Missouri Probate Explained

Posted by Sheri Tucker, M.S., J.D.Sep 20, 20190 Comments

Navigating Missouri Probate is explained to help you with some basic understanding. If you recently experienced a death in the family, it is important to understand probate's legal proceedings.

What is Probate?

Probate is a court process ensuring the payments of debts, asset collection, and asset distributions to heirs or beneficiaries upon a loved one's death.  An estate is submitted to probate when a person dies with a will and dies intestate, without a will. If a will exists, it must be filed with the Probate Court within a year of your loved one's death.

Do I need an Attorney?

Missouri Probate law requires the hiring of attorney for probate court proceedings and to represent the Executor or Personal Representative. State law sets out how much payment the attorney receives, which is based on the value of the estate and costs.  Although state law governs the probate process, different counties have their own local court rules. Also, there are different fees and costs associated with probate such as filing fees, court costs and maybe publication costs.

Probate Values

The type of probate depends on the value of the estate minus the debts, and the type of property that is involved.  The Executor works with the attorney to provide a list of the assets and debts to determine what type of probate to file.  A small estate is a value of assets minus creditor debts that is less than $40,000. If an estate is less than $15,000 then notification does not need to be published.  If the estate is $15,000 and below $40,000, notice of the proceedings must be published. If the estate is $40,000 and above, it is not a small estate and must go through a full probate process.

Probate Proceedings

A will may state a request for informal proceedings.  Informal proceedings mean that estate assets and debts are paid without court formalities and evidentiary hearing.
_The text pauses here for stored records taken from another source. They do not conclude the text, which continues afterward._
(** The changes the collection gets back when a reader has to start over. *)
Lemma late_joiner_spec wi r :
  wi_ok wi → rp_ok r → durability_kind_ r ≠ VOLATILE → wi_seq_num_min wi ≠ sn_unknown →
  in_history wi (changes_for_reader_ r) →
  let r' := acked_changes_set wi sn_zero r in
  rp_ok r' ∧ snz (changes_low_mark_ r') = snz (wi_seq_num_min wi) - 1 ∧
  ∀ c, c ∈ changes_for_reader_ r' ↔ c ∈ changes_for_reader_ r ∨
    c ∈ relisted wi (snz (wi_seq_num_min wi)) (snz (changes_low_mark_ r) + 1 - snz (wi_seq_num_min wi)).
Proof.
  intros Hwi Hok Hdur Hmin Hhist. unfold in_history in Hhist. rewrite decide_False in Hhist by done.
  destruct (wi_min_ok wi Hwi) as [|[Hmok Hm1]]; [done|]. pose proof (rp_low_ok r Hok) as Hlow.
  pose proof (sn_ok_range _ Hlow) as Hrl. pose proof (sn_ok_range _ Hmok) as Hrm.
  unfold acked_changes_set. rewrite sn_gtb_snz by (apply sn_ok_wf; done || apply sn_ok_zero). rewrite snz_zero.
  destruct (Z.gtb_spec 0 (snz (changes_low_mark_ r))); [lia|]. rewrite bool_decide_eq_true_2 by done. cbn [andb sn_eqb sn_zero low high Z.eqb].
  replace (sn_neb (wi_seq_num_min wi) sn_unknown) with true.
  2: { symmetry. rewrite sn_neb_snz by first [by apply sn_ok_wf | split; cbn; zwidth]. apply negb_true_iff, Z.eqb_neq.
       change (snz sn_unknown) with (-4294967296). lia. }
  fold sn_zero. rewrite sn_ltb_snz by (apply sn_ok_wf; done || apply sn_ok_zero). rewrite snz_zero.
  destruct (Z.ltb_spec 0 (snz (wi_seq_num_min wi))) as [_|]; [|lia]. set (m := wi_seq_num_min wi) in *.
  set (n := Z.to_nat (snz (changes_low_mark_ r) + 1 - snz m)).
  pose proof (rp_above r Hok) as Hab. rewrite Forall_forall in Hab. rewrite Forall_forall in Hhist.
  rewrite relist_spec; [|done..|apply Hok|done|].
  2: { intros c Hc ?. specialize (Hab c Hc). cbn in Hab. lia. }
  assert (relisted wi (snz m) (Z.of_nat n) = relisted wi (snz m) (snz (changes_low_mark_ r) + 1 - snz m)) as En.
  { destruct (Z.leb_spec (snz (changes_low_mark_ r) + 1 - snz m) 0); [|f_equal; lia].
    unfold relisted. rewrite !seqZ_nil by lia. done. }
  rewrite En. clear En. set (back := relisted wi (snz m) (snz (changes_low_mark_ r) + 1 - snz m)) in *.
  destruct (sn_ok_sub m 1 Hmok ltac:(zwidth) ltac:(lia)) as [Hm' Em'].
  assert (∀ c, c ∈ back → snz m <= cz c <= snz (changes_low_mark_ r) ∧ sn_ok (seq_num_ c)) as Hback.
  { intros c Hc. destruct (relisted_elem wi (snz m) (snz (changes_low_mark_ r) + 1 - snz m) c) as (? & ? & _);
      [done | lia | lia | exact Hc |]. split; [lia | done]. }
  assert (cz_ok (changes_for_reader_ r ++ back)) as Hcz.
  { apply Forall_app. split; [apply Hok|]. apply Forall_forall. intros c Hc. by apply Hback. }
  assert (ksorted cz (if bool_decide (back ≠ []) then sort_changes (changes_for_reader_ r ++ back) else changes_for_reader_ r ++ back)
    ∧ ∀ c, c ∈ (if bool_decide (back ≠ []) then sort_changes (changes_for_reader_ r ++ back) else changes_for_reader_ r ++ back)
        ↔ c ∈ changes_for_reader_ r ∨ c ∈ back) as [Hs Hel].
  { case_bool_decide as Hb.
    - destruct (sort_changes_spec (changes_for_reader_ r ++ back) Hcz) as [Hs Hel].
      + rewrite fmap_app. apply NoDup_app. split_and!; [apply ksorted_NoDup, Hok | | apply relisted_NoDup; done || lia].
        intros z (c & -> & Hc)%list_elem_of_fmap (d & E & Hd)%list_elem_of_fmap.
        specialize (Hab c Hc). apply Hback in Hd as [? _]. cbn in Hab. lia.
      + split; [done|]. intros c. by rewrite Hel, elem_of_app.
    - rewrite Hb, app_nil_r. split; [apply Hok|]. intros c. rewrite elem_of_nil. tauto. }
  cbn zeta. set (l' := if bool_decide (back ≠ []) then _ else _) in *.
  split_and!; [|cbn [changes_low_mark_ rp_set_changes]; lia | done].
  apply rp_set_changes_ok; [done | | done |]; apply Forall_forall; intros c [Hc|Hc]%Hel.
  - pose proof (rp_elems r Hok) as He. unfold cz_ok in He. rewrite Forall_forall in He. by apply He.
  - by apply Hback.
  - specialize (Hhist c Hc). cbn in Hhist. lia.
  - apply Hback in Hc as [? _]. lia.
Qed.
Required documents still must be filed with the Court, regardless if the estate is small or $40,000 and above.  Formal proceedings are required when the will is contested, and beneficiaries fight over asset division. Formal proceedings for an estate without a will may require independent or supervised administration depending on the value of the estate and the determination by the Court.

Your Probate Attorney

For an attorney who understands the Missouri probate process and provides compassionate advocacy contact Tucker Legal Services, for an attorney to support and help you through the probate process in a time of grief.  Learn more about this and other estate planning options by contacting Tucker Legal now.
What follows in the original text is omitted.